Бронзовый ангел | страница 12



Ах, Миколка!

Михаил Валентинович Летов. А Микол — это в честь Николки из «Дней Турбиных» — мама придумала! Имя-то какое красивое… А он… Три года проучился в Бауманском — вышибли за участие в концерте памяти Галича играл на гитаре, пел. Армия как болезнь, как тяжелое поражение мозга… и как не свихнулся — не ясно. Стихи помогали. Он твердил их — любимые! — про себя, впаивая в ритм душу, удерживая сознание на краю паники, у кромки абсурда. Ритм стиха стал его мускулом и душа окрепла.

Вернулся из армии — мать заболела. Парализовало — инсульт. Сиделка была нужна: в дом престарелых он маму отдавать не хотел, а возле неё весь день не просидишь — зарабатывать нужно. Работал, где придется и как придется. Маляром, рабочим сцены, потом при маклере одном пристроился документы нужные собирал, квартиры бегал показывал… Но все свободное время пропадал по театрам. Странное это высвеченное пространство — сцена, где двигаются, и дышат, и произносят слова, и молчат, — оно притягивало его. Дневал и ночевал на Бронной у Эфроса, слушал капризный голос простуженной феи — Ольги Яковлевой… Реальность: деньги, карьера, семья нет, это не для него! Пусто. Скучно. Темно…
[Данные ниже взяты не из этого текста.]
(* ===== verification/SigwireProps.v ===== *)
(** * What the envelope guarantees

    The text form of a signed command is a round trip, its payload is
    canonical, and the timeouts of the approval path are ordered. *)

From S2P Require Import Prelude Base64 Json JsonProps Sigwire.
Import Utf8 Json Sigwire.

(** A payload Go can hold and JSON can carry unchanged: int64 times, strings
    that are UTF-8. *)
Definition wf_payload (p : SigPayload) : Prop :=
  int64 (TS p) /\ int64 (Exp p)
  /\ valid (bytes (Cmd p)) = true /\ valid (bytes (Nonce p)) = true
  /\ valid (bytes (Host p)) = true.

(** The payload with every byte that is not UTF-8 replaced. *)
Definition repair (s : string) : string := str (clean (bytes s)).
Definition repaired (p : SigPayload) : SigPayload :=
  mkPayload (repair (Cmd p)) (TS p) (Exp p) (repair (Nonce p)) (repair (Host p)) (Reveal p).

Lemma is_int64_true z : is_int64 z = true <-> int64 z.
Proof. unfold is_int64, int64. rewrite andb_true_iff, Z.leb_le, Z.ltb_lt. done. Qed.

Lemma repair_id s : valid (bytes s) = true -> repair s = s.
Proof. intros H. unfold repair, bytes, str. rewrite clean_id by done. apply string_of_list_ascii_of_string. Qed.

Lemma repaired_wf p : wf_payload p -> repaired p = p.
Proof. intros (_ & _ & H1 & H2 & H3). unfold repaired. rewrite !repair_id by done. by destruct p. Qed.

Lemma repair_empty s : (repair s =s "") = (s =s "").
Proof.
  destruct s as [|c s]; [done|]. cbn [String.eqb]. apply String.eqb_neq. intros H.
  assert (clean (bytes (String c s)) = []) as Hc.
  { apply (f_equal bytes) in H. unfold repair, bytes, str in *.
    by rewrite list_ascii_of_string_of_list_ascii in H. }
  unfold clean, bytes in Hc. cbn [list_ascii_of_string] in Hc.
  destruct (runes_step c (list_ascii_of_string s)) as (r & rest & Hr & Hb & Hs & _).
  rewrite Hr in Hc. cbn [map] in Hc. unfold bytes_of in Hc. cbn [flat_map] in Hc.
  apply app_eq_nil in Hc as [Hc _]. destruct r as [a|bs|a]; cbn in Hc; try done.
  subst bs. destruct Hs as [Hs|(? & ? & _)]; done.
Qed.

Lemma str_bytes s : str (bytes s) = s.
Proof. apply string_of_list_ascii_of_string. Qed.

Lemma bytes_str l : bytes (str l) = l.
Proof. apply list_ascii_of_string_of_list_ascii. Qed.

(** Each known member sets its field. *)
Lemma set_cmd p s : set_member p (bytes "cmd", JStr s)
  = Some (mkPayload (str s) (TS p) (Exp p) (Nonce p) (Host p) (Reveal p)).
Proof. reflexivity. Qed.

Lemma set_ts p z : int64 z -> set_member p (bytes "ts", JInt z)
  = Some (mkPayload (Cmd p) z (Exp p) (Nonce p) (Host p) (Reveal p)).
Proof.
  intros H%is_int64_true. change (set_member p (bytes "ts", JInt z))
    with (if is_int64 z then Some (mkPayload (Cmd p) z (Exp p) (Nonce p) (Host p) (Reveal p))
          else None). by rewrite H.
Qed.

Lemma set_exp p z : int64 z -> set_member p (bytes "exp", JInt z)
  = Some (mkPayload (Cmd p) (TS p) z (Nonce p) (Host p) (Reveal p)).
Proof.
  intros H%is_int64_true. change (set_member p (bytes "exp", JInt z))
    with (if is_int64 z then Some (mkPayload (Cmd p) (TS p) z (Nonce p) (Host p) (Reveal p))
          else None). by rewrite H.
Qed.

Lemma set_nonce p s : set_member p (bytes "nonce", JStr s)
  = Some (mkPayload (Cmd p) (TS p) (Exp p) (str s) (Host p) (Reveal p)).
Proof. reflexivity. Qed.

Lemma set_host p s : set_member p (bytes "host", JStr s)
  = Some (mkPayload (Cmd p) (TS p) (Exp p) (Nonce p) (str s) (Reveal p)).
Proof. reflexivity. Qed.

Lemma set_reveal p b : set_member p (bytes "reveal", JBool b)
  = Some (mkPayload (Cmd p) (TS p) (Exp p) (Nonce p) (Host p) b).
Proof. reflexivity. Qed.

Lemma clean_named name v :
  forallb is_ascii (bytes name) = true ->
  clean_member (bytes name, v) = (bytes name, clean_scalar v).
Proof.
  intros H. unfold clean_member. cbn [fst snd]. rewrite clean_id; [done|].
  by apply valid_ascii, List.Forall_forall, forallb_forall.
Qed.

#[local] Arguments set_member : simpl never.
#[local] Arguments clean : simpl never.
#[local] Arguments bytes : simpl never.

(** A payload's JSON decodes to the payload, made UTF-8, whatever follows. *)
Lemma unmarshal_marshal p rest :
  int64 (TS p) -> int64 (Exp p) -> unmarshal (marshal p ++ rest) = Some (repaired p).
Proof.
  intros Hts Hexp. unfold unmarshal, marshal. rewrite decode_write_object.
  unfold payload_members. rewrite !map_app. cbn [map].
  rewrite !clean_named by done. cbn [app set_members clean_scalar].
  rewrite set_cmd, set_ts, set_exp, set_nonce by done. cbn [Cmd TS Exp Nonce Host Reveal].
  unfold repaired, repair. destruct p as [cmd ts exp nonce host reveal].
  cbn [Cmd TS Exp Nonce Host Reveal] in *.
  assert (forall q, set_members q (map clean_member (if reveal then [(bytes "reveal", JBool true)] else []))
            = Some (mkPayload (Cmd q) (TS q) (Exp q) (Nonce q) (Host q) (reveal || Reveal q))) as Hr.
  { intros [? ? ? ? ? ?]. destruct reveal; [|done]. cbn [map]. rewrite clean_named by done.
    cbn [set_members clean_scalar]. by rewrite set_reveal. }
  destruct (host =s "") eqn:Eh.
  - apply String.eqb_eq in Eh as ->. cbn [map app]. by rewrite Hr, orb_false_r.
  - cbn [map app]. rewrite clean_named by done. cbn [set_members clean_scalar].
    by rewrite set_host, Hr, orb_false_r.
Qed.

(** ** The envelope *)

Definition code_string (s : string) : Prop :=
  Forall (fun c => Base64.is_code c = true) (bytes s).

Lemma code_str_encode l : code_string (str (Base64.encode l)).
Proof. unfold code_string. rewrite bytes_str. apply Base64.encode_code. Qed.

Lemma IndexByte_code s c t :
  code_string s -> Base64.is_code c = false ->
  GoStr.IndexByte (s +:+ String c t) c = Some (String.length s)
  /\ GoStr.take (String.length s) (s +:+ String c t) = s
  /\ GoStr.drop (S (String.length s)) (s +:+ String c t) = t.
Proof.
  intros Hs Hc. assert (GoStr.IndexByte s c = None) as Hn.
  { unfold code_string, bytes in Hs. induction s as [|d s IH]; [done|]. cbn in *.
    apply Forall_cons in Hs as [Hd Hs]. destruct (d =c c) eqn:E.
    - apply Ascii.eqb_eq in E. congruence.
    - by rewrite IH. }
  split; [by apply IndexByte_app|]. split; [apply take_app|].
  change (String c t) with (String c "" +:+ t). rewrite str_app_assoc.
  assert (S (String.length s) = String.length (s +:+ String c "")) as ->
    by (rewrite str_length_app; cbn; lia).
  apply drop_app.
Qed.

Lemma IndexByte_code_none s c :
  code_string s -> Base64.is_code c = false -> GoStr.IndexByte s c = None.
Proof.
  unfold code_string, bytes. induction s as [|d s IH]; [done|]. cbn.
  intros [Hd Hs]%Forall_cons Hc. destruct (d =c c) eqn:E.
  - apply Ascii.eqb_eq in E. congruence.
  - by rewrite IH.
Qed.

(** What may follow the envelope: nothing, or a space and anything. *)
Definition trailer (t : string) : Prop := t = "" \/ exists inner, t = String " " inner.

Lemma encode_nonempty l : l <> [] -> (str (Base64.encode l) =s "") = false.
Proof.
  intros H. apply String.eqb_neq. intros He. apply (f_equal bytes) in He.
  rewrite bytes_str in He. by destruct l as [|a [|b [|c l]]].
Qed.

(** Decoding an envelope assembled from its two fields. *)
Lemma decode_fields (sig pb : list ascii) (p : SigPayload) (t : string) :
  sig <> [] -> pb <> [] -> unmarshal pb = Some p -> Cmd p <> "" -> trailer t ->
  DecodeSigned (sigPrefix +:+ str (Base64.encode sig)
                +:+ (String ":" (str (Base64.encode pb)) +:+ t))
  = inl (sig, p).
Proof.
  intros Hsig Hpb Hun Hcmd Ht. unfold DecodeSigned.
  rewrite (proj2 (prefix_spec sigPrefix _)) by eauto. cbn [negb]. rewrite drop_app.
  set (s := str (Base64.encode sig)). set (b := str (Base64.encode pb)).
  change (String ":" b +:+ t) with (String ":" (b +:+ t)).
  destruct (IndexByte_code s ":" (b +:+ t)) as (-> & -> & ->);
    [apply code_str_encode|done|].
  assert (cut_trailer (b +:+ t) = b) as ->.
  { unfold cut_trailer. destruct Ht as [->|[inner ->]].
    - rewrite str_app_nil_r. by rewrite IndexByte_code_none by (done || apply code_str_encode).
    - by destruct (IndexByte_code b " " inner) as (-> & -> & _);
        [apply code_str_encode|done|]. }
  unfold s, b. rewrite !encode_nonempty by done. rewrite !bytes_str, !Base64.decode_encode, Hun.
  by apply String.eqb_neq in Hcmd as ->.
Qed.

Lemma decode_envelope (sig : list ascii) (p : SigPayload) (t : string) :
  sig <> [] -> int64 (TS p) -> int64 (Exp p) -> Cmd p <> "" -> trailer t ->
  DecodeSigned (EncodeSigned sig p +:+ t) = inl (sig, repaired p).
Proof.
  intros Hsig Hts Hexp Hcmd Ht. unfold EncodeSigned. rewrite <- !str_app_assoc.
  apply decode_fields; try done.
  - rewrite <- (app_nil_r (marshal p)). by apply unmarshal_marshal.
  - cbn [Cmd repaired]. apply String.eqb_neq. rewrite repair_empty. by apply String.eqb_neq.
Qed.

(** Decoding an encoded command gives back the signature and the payload,
    whatever command line is appended for the logs; a payload that is not
    UTF-8 comes back repaired, not as it was. *)
Theorem decode_encode_signed (sig : list ascii) (p : SigPayload) (t : string)
    (Hsig : sig <> []) (Hts : int64 (TS p)) (Hexp : int64 (Exp p)) (Hcmd : Cmd p <> "")
    (Ht : trailer t) :
  DecodeSigned (EncodeSigned sig p +:+ t) = inl (sig, repaired p)
  /\ (wf_payload p -> repaired p = p).
Proof. split; [by apply decode_envelope|apply repaired_wf]. Qed.

Lemma decode_encode_signed_witness :
  DecodeSigned (EncodeSigned (bytes "sig") (mkPayload "rm -f '<x>'" 1 60 "n" "SHA256:k" true)
                +:+ " rm -f x")
  = inl (bytes "sig", mkPayload "rm -f '<x>'" 1 60 "n" "SHA256:k" true).
Proof.
  destruct (decode_encode_signed (bytes "sig")
              (mkPayload "rm -f '<x>'" 1 60 "n" "SHA256:k" true) " rm -f x") as [H Hw].
  - vm_compute. discriminate.
  - vm_compute. split; [discriminate|reflexivity].
  - vm_compute. split; [discriminate|reflexivity].
  - vm_compute. discriminate.
  - right. exists "rm -f x". reflexivity.
  - rewrite H, Hw; [reflexivity|]. repeat split; vm_compute; done.
Defined.

(** ** What is decoded *)

(** The invariant of the fields while members are decoded into them. *)
Lemma set_member_wf p m p' :
  wf_payload p -> utf8_scalar m.2 -> set_member p m = Some p' -> wf_payload p'.
Proof.
  destruct m as [k v]. cbn [snd]. intros (H1 & H2 & H3 & H4 & H5) Hv H.
  unfold set_member in H. repeat case_match; try discriminate H; injection H as <-;
    try match goal with E : is_int64 _ = true |- _ => apply is_int64_true in E end;
    repeat split; cbn [Cmd TS Exp Nonce Host Reveal]; rewrite ?bytes_str; try done;
    try apply H1; try apply H2; try (match goal with E : int64 _ |- _ => apply E end).
Qed.

Lemma set_members_wf ms : forall p p',
  wf_payload p -> Forall (fun m => utf8_scalar m.2) ms ->
  set_members p ms = Some p' -> wf_payload p'.
Proof.
  induction ms as [|m ms IH]; intros p p' Hp Hms; cbn; [by intros [= <-]|].
  apply Forall_cons in Hms as [Hm Hms]. destruct (set_member p m) eqn:E; [|done].
  apply IH; [by eapply set_member_wf|done].
Qed.

Lemma unmarshal_wf l p : unmarshal l = Some p -> wf_payload p.
Proof.
  unfold unmarshal. destruct (decode_object l) as [ms|] eqn:E; [|done].
  apply decode_object_utf8 in E. apply set_members_wf; [|done].
  repeat split; vm_compute; done.
Qed.

Lemma decode_signed_inv s sig p :
  DecodeSigned s = inl (sig, p) -> IsSigned s = true /\ wf_payload p /\ Cmd p <> "".
Proof.
  unfold DecodeSigned, IsSigned. destruct (GoStr.HasPrefix s sigPrefix); [|done]. cbn [negb].
  intros H. repeat case_match; try discriminate H. injection H as <- <-.
  split; [done|]. split; [by eapply unmarshal_wf|by apply String.eqb_neq].
Qed.

(** Whatever line is decoded, the payload has int64 times, UTF-8 strings
    and a command; encoding it again yields a line that decodes to the very
    same payload: one decoding reaches the canonical form. *)
Theorem decoded_payload_canonical (s : string) (sig : list ascii) (p : SigPayload)
    (Hdec : DecodeSigned s = inl (sig, p)) (Hsig : sig <> []) :
  IsSigned s = true /\ wf_payload p /\ Cmd p <> ""
  /\ DecodeSigned (EncodeSigned sig p) = inl (sig, p).
Proof.
  destruct (decode_signed_inv _ _ _ Hdec) as (H1 & H2 & H3). repeat split; try done; try apply H2.
  rewrite <- (str_app_nil_r (EncodeSigned sig p)).
  rewrite decode_envelope by (try done; try apply H2; by left). by rewrite repaired_wf.
Qed.

Lemma decoded_payload_canonical_witness :
  exists p, DecodeSigned "SSHGATE_SIG:AA:eyJDTUQiOiJscyJ9 ls" = inl ([NUL], p)
    /\ DecodeSigned (EncodeSigned [NUL] p) = inl ([NUL], p).
Proof.
  exists (mkPayload "ls" 0 0 "" "" false). split; [vm_compute; reflexivity|].
  apply (decoded_payload_canonical "SSHGATE_SIG:AA:eyJDTUQiOiJscyJ9 ls" [NUL]);
    [vm_compute; reflexivity|discriminate].
Defined.

(** The signed bytes determine the payload: two payloads with int64 times
    and UTF-8 strings that marshal to the same bytes are equal, so a signature
    covers the command, the times, the nonce, the host and the reveal flag. *)
Theorem marshal_injective (p q : SigPayload)
    (Hp : wf_payload p) (Hq : wf_payload q) (Heq : marshal p = marshal q) : p = q.
Proof.
  pose proof (unmarshal_marshal p [] ltac:(apply Hp) ltac:(apply Hp)) as H1.
  pose proof (unmarshal_marshal q [] ltac:(apply Hq) ltac:(apply Hq)) as H2.
  rewrite Heq, H2 in H1. rewrite !repaired_wf in H1 by done. congruence.
Qed.

Lemma marshal_injective_witness :
  marshal (mkPayload "ls" 1 2 "n" "" false) = marshal (mkPayload "ls" 1 2 "n" "" false)
  /\ mkPayload "ls" 1 2 "n" "" false = mkPayload "ls" 1 2 "n" "" false.
Proof.
  split; [reflexivity|].
  apply (marshal_injective (mkPayload "ls" 1 2 "n" "" false) (mkPayload "ls" 1 2 "n" "" false));
    [repeat split; vm_compute; done|repeat split; vm_compute; done|reflexivity].
Defined.

(** The envelope is malleable outside the payload: bytes after the JSON
    object inside the payload field are ignored, so many lines carry one
    signed payload. *)
Theorem trailing_json_ignored (sig garbage : list ascii) (p : SigPayload)
    (Hsig : sig <> []) (Hp : wf_payload p) (Hcmd : Cmd p <> "") :
  DecodeSigned (sigPrefix +:+ str (Base64.encode sig)
                +:+ String ":" (str (Base64.encode (marshal p ++ garbage))))
  = inl (sig, p).
Proof.
  rewrite <- (repaired_wf p Hp) at 2. rewrite <- (str_app_nil_r (String ":" _)).
  apply decode_fields; try done; [apply unmarshal_marshal; apply Hp|by rewrite repaired_wf|by left].
Qed.

Lemma trailing_json_ignored_witness :
  DecodeSigned (sigPrefix +:+ str (Base64.encode (bytes "s"))
                +:+ String ":" (str (Base64.encode
                      (marshal (mkPayload "ls" 1 2 "n" "" false) ++ bytes "}{junk"))))
  = inl (bytes "s", mkPayload "ls" 1 2 "n" "" false).
Proof.
  apply (trailing_json_ignored (bytes "s") (bytes "}{junk") (mkPayload "ls" 1 2 "n" "" false));
    [discriminate|repeat split; vm_compute; done|discriminate].
Defined.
Умерла мама. Он со второго захода поступил в ГИТИС на режиссерский. Без взяток, без связей — талант! Пять лет полыхнули кометой. Молодость, розыгрыши, капустники, ночи в сигаретном дыму… Голуби ворковали на чердаках Арбата, где сиживали с актрисами и пили вино. Девушки льнули к нему. Он был строен, красив — хоть и невысок ростом. И часто шальные веселые искры загорались в глазах — он и впрямь был шальной. Безрассудный. И жадный. Ему мало было той реальности, с которой приходилось мириться, он ждал: рано или поздно приоткроется дверца и тогда…

Что за дверца, которая так манила его, что за детские игры, которых он не изжил… Что ж, выходит так и остался ребенком? Пожалуй что так. Только об этом никто не догадывался — он берег свое одиночество. Он верил в чудо… и ждал.

«Почему ты бросил меня, мой город? Почему ты теперь не живой? Или это я не живой? Я…»

Да, теперь, чуть оправившись, и выбравшись из больницы, он твердо знал это. Язву-то подлатали, тело выдюжило, а душа…

Москва давно приворожила его. Заразила тягой к несбыточному, как и многих, многих других, кого пробудила она — поэтов, художников, ответивших на её зов на языке своих совершенных творений. Мирискуссники, символисты, Булгаков — те, что жили в ней, те, что вплетали неповторимый узор своих помыслов в священную ткань — ткань жизни… И город жил и дышал под этим невидимым покрывалом, и тот, чье дыхание попадало в такт, становился избранным. Неофитом. Он выпадал из торопливой скороговорки будней, сметанных на скорую руку, и прорывался в иное пространство — живое, тайное, где нет ничего невозможного.